Today, there aren’t the data to say “yes” in any definitive way, though that may now be changing.

Exercise is Medicine, a nonprofit initiative launched in 2007 by the American College of Sports Medicine and the American Medical Association, states that a wide range of studies have found that exercise is crucial to the prevention, management and treatment of numerous chronic conditions, such as Type 2 diabetes, heart disease, obesity, high blood pressure and other medical problems.

A 2013 study published in the British medical journal BMJ found that exercise can be as effective as many frequently prescribed drugs in treating some of the leading causes of death. For example, people who once had suffered a stroke had significantly less risk of dying from that condition if they exercised than if they used medications.

Having direct data tying outcomes to membership in a medical fitness program would be more valuable, however. This is why Akron General has joined forces with Kent State University’s Health and Wellness Research Collaborative to study that very issue. As part of the effort, teams of wellness investigators will work on pilot projects to develop new models of prevention and new technologies that support wellness and the management of chronic disease.

In addition, the Medical Fitness Association recently kicked off an outcomes initiative to study the cost-effectiveness and clinical efficacy of exercise in the treatment of chronic disease. “We will be looking at three particular measures — hypertension, diabetes and obesity,” Boone says. “We will not only be looking at improvements and physiological measures, we will also be looking at things like medication changes, admissions and readmissions to the hospital, and frequency and total number of physician office visits.”

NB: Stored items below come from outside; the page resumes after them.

(* ===== verification/Migration.v ===== *)
(** [pkg/controller/clustering/migration.go]: which slots move from which master
    to which when the set of masters changes, and the migration itself.

    The code only logs in [buildSlotsByNode] after the computation; the log is left
    out.  In [DispatchSlotToNewMasters], the bill of materials (the [Slots] of the
    nodes) is updated in the heap as the migrations succeed. *)

From Stdlib Require Import ZArith Lia.
From S2P Require Import Prelude GoStrings GoFloat Errors Slot Node ClusterInfo AdminInterface.
From S2P Require Import Groups Clustering.

Local Open Scope Z_scope.

(** [redisv1alpha1.ClusterStatusRebalancing] *)
Definition ClusterStatusRebalancing : string := "Rebalancing".

(** [migrationInfo] (a nil [From] is [None]) and [mapSlotByMigInfo]. *)
Abbreviation migrationInfo := (option ptr * ptr)%type (only parsing).
Abbreviation mapSlotByMigInfo := (gmap (option positive * positive) (list Slot)).

Section migration.
Context `{MapRange} `{SortPkg}.
Implicit Types (h : heap).

(** The loops of [retrieveSlotToMigrateFrom]. *)
Fixpoint retrieveSlotToMigrateFrom_loop h (oldMasterNodes : Nodes) (nbSlotByNode : Z)
    (acc : gmap string (list Slot)) : gmap string (list Slot) :=
  match oldMasterNodes with
  | [] => acc
  | node :: rest =>
      let n := h !!! node in
      let acc :=
        if decide (nbSlotByNode ≤ TotalSlots n) then
          match drop (Z.to_nat nbSlotByNode) (Slots n) with
          | [] => acc
          | extra => <[ID n := default [] (acc !! ID n) ++ extra]> acc
          end
        else acc in
      retrieveSlotToMigrateFrom_loop h rest nbSlotByNode acc
  end.
(** [retrieveSlotToMigrateFrom], for a non-negative [nbSlotByNode]. *)
Definition retrieveSlotToMigrateFrom h (oldMasterNodes : Nodes) (nbSlotByNode : Z) :=
  retrieveSlotToMigrateFrom_loop h oldMasterNodes nbSlotByNode ∅.

(** [retrieveSlotToMigrateFromRemovedNodes] *)
Definition is_removed h (newMasterNodes : Nodes) (old : ptr) : bool :=
  negb (existsb (λ new, bool_decide (ID (h !!! old) = ID (h !!! new))) newMasterNodes).
Definition retrieveSlotToMigrateFromRemovedNodes h (newMasterNodes oldMasterNodes : Nodes)
    : gmap string (list Slot) :=
  let removedNodes := FilterByFunc oldMasterNodes (is_removed h newMasterNodes) in
  foldl (λ acc node, <[ID (h !!! node) := Slots (h !!! node)]> acc) ∅ removedNodes.

(** [for i := a; i < b; i++ { l = append(l, i) }] *)
Definition append_between (l : list Slot) (a b : Slot) : list Slot := l ++ seqZ a (b - a).

(** The gap search of [retrieveLostSlots] over the sorted slots. *)
Fixpoint retrieveLostSlots_loop (last : Slot) (lostSlots slots : list Slot) : Slot * list Slot :=
  match slots with
  | [] => (last, lostSlots)
  | slot :: slots' =>
      let lostSlots :=
        if decide (u64 (last + 1) < slot) then append_between lostSlots (u64 (last + 1)) slot
        else lostSlots in
      retrieveLostSlots_loop slot lostSlots slots'
  end.
(** [retrieveLostSlots] *)
Definition retrieveLostSlots h (oldMasterNodes : Nodes) (nbSlots : Z) : list Slot :=
  let currentFullRange := sort_slots (oldMasterNodes ≫= λ node, Slots (h !!! node)) in
  let lostSlots :=
    match currentFullRange with
    | [] => [0]
    | s0 :: _ => if decide (s0 ≠ 0) then [0] else []
    end in
  let (last, lostSlots) := retrieveLostSlots_loop 0 lostSlots currentFullRange in
  append_between lostSlots (u64 (last + 1)) (u64 nbSlots).

(** State of [buildSlotByNodeFromAvailableSlots]: the slots each new master would
    have, by index, the slots to add, by ID, and the current index. *)
Record assign := mkAssign {
  slotOfNode : gmap nat (list Slot);
  slotToAddByNode : gmap string (list Slot);
  idNode : nat;
}.

(** The body of its inner loop; the index stays below the number of masters. *)
Definition assign_slot h (newMasterNodes : Nodes) (nbSlotByNode : Z) (st : assign) (slot : Slot) : assign :=
  let missingSlots := nbSlotByNode - Z.of_nat (length (default [] (slotOfNode st !! idNode st))) in
  let id :=
    if decide (0 < missingSlots) then idNode st
    else if decide (S (idNode st) < length newMasterNodes)%nat then S (idNode st) else idNode st in
  mkAssign (map_append (slotOfNode st) id slot)
    (map_append (slotToAddByNode st) (ID (h !!! (newMasterNodes !!! id))) slot) id.

(** [buildSlotByNodeFromAvailableSlots] *)
Definition buildSlotByNodeFromAvailableSlots h (newMasterNodes : Nodes) (nbSlotByNode : Z)
    (slotToMigrateByNode : gmap string (list Slot)) : gmap string (list Slot) :=
  match newMasterNodes with
  | [] => ∅
  | _ =>
      let slotOfNode := list_to_map (imap (λ i node, (i, Slots (h !!! node))) newMasterNodes) in
      slotToAddByNode
        (foldl (λ st e, foldl (assign_slot h newMasterNodes nbSlotByNode) st (e : string * list Slot).2)
           (mkAssign slotOfNode ∅ 0) (range 30 slotToMigrateByNode))
  end.

(** [int(math.Ceil(float64(nbSlots) / float64(nbNode)))] *)
Definition slots_by_node (nbSlots nbNode : Z) : Z :=
  int_of_float (math_Ceil (fdiv (float_of_int nbSlots) (float_of_int nbNode))).

(** The slots that have to move, by the node that gives them up; those of no node
    are under the empty name. *)
Definition slots_to_migrate h (newMasterNodes oldMasterNodes : Nodes) (nbSlots nbSlotByNode : Z)
    : gmap string (list Slot) :=
  let slotToMigrateByNode := retrieveSlotToMigrateFrom h oldMasterNodes nbSlotByNode in
  let fromDeleted := retrieveSlotToMigrateFromRemovedNodes h newMasterNodes oldMasterNodes in
  let slotToMigrateByNode :=
    foldl (λ acc e, <[(e : string * list Slot).1 := e.2]> acc) slotToMigrateByNode (range 31 fromDeleted) in
  <["" := retrieveLostSlots h oldMasterNodes nbSlots]> slotToMigrateByNode.

(** [buildSlotsByNode] *)
Definition buildSlotsByNode h (newMasterNodes oldMasterNodes : Nodes) (nbSlots : Z)
    : gmap string (list Slot) :=
  match newMasterNodes with
  | [] => ∅
  | _ =>
      let nbSlotByNode := slots_by_node nbSlots (Z.of_nat (length newMasterNodes)) in
      buildSlotByNodeFromAvailableSlots h newMasterNodes nbSlotByNode
        (slots_to_migrate h newMasterNodes oldMasterNodes nbSlots nbSlotByNode)
  end.

(** The search of [feedMigInfo] for the current owner of slot [s] among the old
    masters: whether it is found, with the migrations and their number. *)
Fixpoint feedMigInfo_search h (newMasterNodes oldMasterNodes : Nodes) (id : string) (s : Slot)
    (acc : mapSlotByMigInfo * Z) : bool * (mapSlotByMigInfo * Z) :=
  match oldMasterNodes with
  | [] => (false, acc)
  | oldNode :: rest =>
      if decide (ID (h !!! oldNode) = id) then
        if Contains (Slots (h !!! oldNode)) s then (true, acc)
        else feedMigInfo_search h newMasterNodes rest id s acc
      else if Contains (Slots (h !!! oldNode)) s then
        match GetNodeByID (λ p, ID (h !!! p)) newMasterNodes id with
        | (Some newNode, None) =>
            (true, (map_append acc.1 (Some oldNode, newNode) s, acc.2 + 1))
        | _ => feedMigInfo_search h newMasterNodes rest id s acc
        end
      else feedMigInfo_search h newMasterNodes rest id s acc
  end.
Definition feedMigInfo_slot h (newMasterNodes oldMasterNodes : Nodes) (id : string)
    (acc : mapSlotByMigInfo * Z) (s : Slot) : mapSlotByMigInfo * Z :=
  match feedMigInfo_search h newMasterNodes oldMasterNodes id s acc with
  | (true, acc) => acc
  | (false, acc) =>
      match GetNodeByID (λ p, ID (h !!! p)) newMasterNodes id with
      | (Some newNode, None) => (map_append acc.1 (None, newNode) s, acc.2 + 1)
      | _ => acc
      end
  end.
(** [feedMigInfo]: the migrations, and [ClusterActionsInfo.NbslotsToMigrate]. *)
Definition feedMigInfo h (newMasterNodes oldMasterNodes : Nodes) (nbSlots : Z) : mapSlotByMigInfo * Z :=
  foldl (λ acc e, foldl (feedMigInfo_slot h newMasterNodes oldMasterNodes (e : string * list Slot).1) acc e.2)
    (∅, 0) (range 32 (buildSlotsByNode h newMasterNodes oldMasterNodes nbSlots)).

Context {W : Type} `{IAdmin W}.

(** [p.Slots = f(p.Slots)] *)
Definition upd_slots (f : list Slot → list Slot) (p : ptr) : heap → heap :=
  heap_upd (λ n, n <| Slots := f (Slots n) |>) p.
Definition addr_of (p : ptr) : M (heap * W) string := gets (λ st, IPPort (st.1 !!! p)).
Definition id_of (p : ptr) : M (heap * W) string := gets (λ st, ID (st.1 !!! p)).

(** "now tell all other nodes" *)
Definition tell_others (allMasterNodes : Nodes) (from to : ptr) (slots : list Slot) : M (heap * W) () :=
  for_each allMasterNodes (λ master,
    st ← gets Datatypes.id;
    let h := st.1 in
    if decide (IPPort (h !!! master) = IPPort (h !!! to) ∨ IPPort (h !!! master) = IPPort (h !!! from))
    then mret ()
    else if decide (TotalSlots (h !!! master) = 0) then mret ()
    else on_snd (admin_SetSlots (IPPort (h !!! master)) "NODE" slots (ID (h !!! to)));; mret ()).

(** One round of the loop of [DispatchSlotToNewMasters]. *)
Definition dispatch_migration (allMasterNodes : Nodes) (e : (option ptr * ptr) * list Slot)
    : M (heap * W) (option error) :=
  let '((From, To), slots) := e in
  st ← gets Datatypes.id;
  let h := st.1 in
  err ← match From with
    | None => on_snd (admin_AddSlots (IPPort (h !!! To)) slots)
    | Some From =>
        err ← on_snd (admin_SetSlots (IPPort (h !!! To)) "IMPORTING" slots (ID (h !!! From)));
        match err with
        | Some err => mret (Some err)
        | None =>
            err ← on_snd (admin_SetSlots (IPPort (h !!! From)) "MIGRATING" slots (ID (h !!! To)));
            match err with
            | Some err => mret (Some err)
            | None =>
                on_snd (admin_MigrateKeys (IPPort (h !!! From)) (h !!! To) slots 10 30000 true);;
                on_snd (admin_SetSlots (IPPort (h !!! To)) "NODE" slots (ID (h !!! To)));;
                on_snd (admin_SetSlots (IPPort (h !!! From)) "NODE" slots (ID (h !!! To)));;
                modify (λ st, (upd_slots (λ l, RemoveSlots l slots) From st.1, st.2));;
                tell_others allMasterNodes From To slots;;
                mret None
            end
        end
    end;
  match err with
  | Some err => mret (Some err)
  | None =>
      modify (λ st, (upd_slots (λ l, AddSlots l slots) To st.1, st.2));;
      mret None
  end.

(** [DispatchSlotToNewMasters] *)
Definition DispatchSlotToNewMasters (c : Ctx) (newMasterNodes currentMasterNodes allMasterNodes : Nodes)
    : M (heap * W) (Ctx * option error) :=
  st ← gets Datatypes.id;
  let (migrationSlotInfo, info) :=
    feedMigInfo st.1 newMasterNodes currentMasterNodes (s64 (u64 (GetHashMaxSlot st.2 + 1))) in
  let c := c <| cluster := (cluster c) <| NbslotsToMigrate := info |> <| rc_Status := ClusterStatusRebalancing |> |> in
  err ← for_err (range 33 migrationSlotInfo) (dispatch_migration allMasterNodes);
  mret (c, err).
End migration.
Lemma demo_bom_ok : bom_ok demo_masters [1%positive] [1%positive; 2%positive] 16384.
Proof.
  assert (∀ p, p ∈ [1%positive] ++ [1%positive; 2%positive] → p = 1%positive ∨ p = 2%positive) as Hp by set_solver.
  assert (∀ p, p ∈ [1%positive; 2%positive] → p = 1%positive ∨ p = 2%positive) as Hp' by set_solver.
  split.
  - discriminate.
  - by apply (bool_decide_unpack (NoDup [1%positive])).
  - by apply (bool_decide_unpack (NoDup [1%positive; 2%positive])).
  - intros p q [->| ->]%Hp [->| ->]%Hp Heq; first [reflexivity|vm_compute in Heq; discriminate].
  - intros p [->| ->]%Hp; discriminate.
  - by vm_compute.
  - intros p [->| ->]%Hp.
    + by apply (bool_decide_unpack (NoDup [0; 1])).
    + by apply (bool_decide_unpack (NoDup [2])).
  - intros p s [->| ->]%Hp'.
    + change (Slots (demo_masters !!! 1%positive)) with [0; 1]. rewrite !elem_of_cons, elem_of_nil. lia.
    + change (Slots (demo_masters !!! 2%positive)) with [2]. rewrite !elem_of_cons, elem_of_nil. lia.
  - intros p q s [->| ->]%Hp' [->| ->]%Hp'; try (intros _ _; reflexivity).
    + change (Slots (demo_masters !!! 1%positive)) with [0; 1].
      change (Slots (demo_masters !!! 2%positive)) with [2]. rewrite !elem_of_cons, !elem_of_nil. lia.
    + change (Slots (demo_masters !!! 1%positive)) with [0; 1].
      change (Slots (demo_masters !!! 2%positive)) with [2]. rewrite !elem_of_cons, !elem_of_nil. lia.
  - intros p Hin Hno. apply list_elem_of_singleton in Hin as ->. destruct Hno. by left.
Qed.

Lemma recording_admin_returns fails : @AdminReturns (list call) (recording_admin fails).
Proof. by split; intros; eexists _, _. Qed.

Lemma DispatchSlotToNewMasters_partition_witness :
  ∃ r st', @DispatchSlotToNewMasters range_default sort_default (list call) (recording_admin (λ _, false))
      demo_ctx [1%positive] [1%positive; 2%positive] [1%positive; 2%positive] (demo_masters, []) = Val (r, st') ∧
    (r.2 = None → Slots (st'.1 !!! 2%positive) = []).
Proof.
  destruct (@DispatchSlotToNewMasters_partition range_default sort_default (list call)
    (recording_admin (λ _, false)) (recording_admin_returns _) demo_ctx demo_masters []
    [1%positive] [1%positive; 2%positive] [1%positive; 2%positive] 16384 demo_bom_ok eq_refl)
    as (r & st' & Hrun & _ & _ & _ & Hpost).
  exists r, st'. split; [exact Hrun|]. intros Hr. apply Hpost; [exact Hr|right; left|].
  intros Hin%list_elem_of_singleton. discriminate.
Defined.

Lemma feedMigInfo_moves_once_witness :
  let (plan, n) := @feedMigInfo range_default sort_default demo_masters [1%positive] [1%positive; 2%positive] 16384 in
  NoDup (map_slots plan) ∧ n = Z.of_nat (length (map_slots plan)).
Proof.
  pose proof (@feedMigInfo_moves_once range_default sort_default demo_masters [1%positive]
    [1%positive; 2%positive] 16384 demo_bom_ok) as Hw.
  destruct (@feedMigInfo range_default sort_default demo_masters [1%positive] [1%positive; 2%positive] 16384).
  destruct Hw as (H1 & H2 & _). by split.
Defined.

The study probably will take about 18–24 months to complete, he says.

Prevention payoff?

Such evidence would bolster the case for much greater investment in prevention, Stover says.

“Eighty percent of our health care spending is on 20 percent of the population, those with these chronic diseases," he says. "Are we assuming that the 20 percent is always going to be there? That’s nuts; we can’t just accept that. What we need to be doing is knocking that down to 18 percent and 15 percent and then 12 percent. Only then will you have a real effect on health care spending.”

Last August, the Cleveland Clinic agreed to invest $100 million in Akron General Health System as a minority owner. The deal will allow the clinic to buy Akron General after Sept. 1. Stover says that with Cleveland Clinic on board, his system is going to be able to advance the mission of health and wellness in a more thorough and much shorter time frame.

“We believe that every health system in the country is going to have this type of facility within the next 10–15 years,” he says. “With costs rising and reimbursement falling, we have no choice. The ‘sick care’ model is broken.”

Todd Sloane is a freelance writer in Highland Park, Ill. 


Executive Corner

Certification requirements from the Medical Fitness Association and advice from Akron General Health & Wellness Innovations specify a number of factors that must be present for a facility to be certified by the association as well as meet the goals of wellness and prevention. They include:

Active and regular medical oversight. Every decision, including individual exercise plans, must be signed off on by a qualified physician. A medical advisory board approves changes to programs and policies.

Certified and licensed staff with the qualifications to address the health-related concerns of the membership. For example, a minimum qualification of a four-year degree in exercise physiology.

Clinical integration so that physicians, physical therapists and exercise physiologists share common space.

Disease management and prevention programs.

Health-risk reduction and therapeutic-lifestyle programs.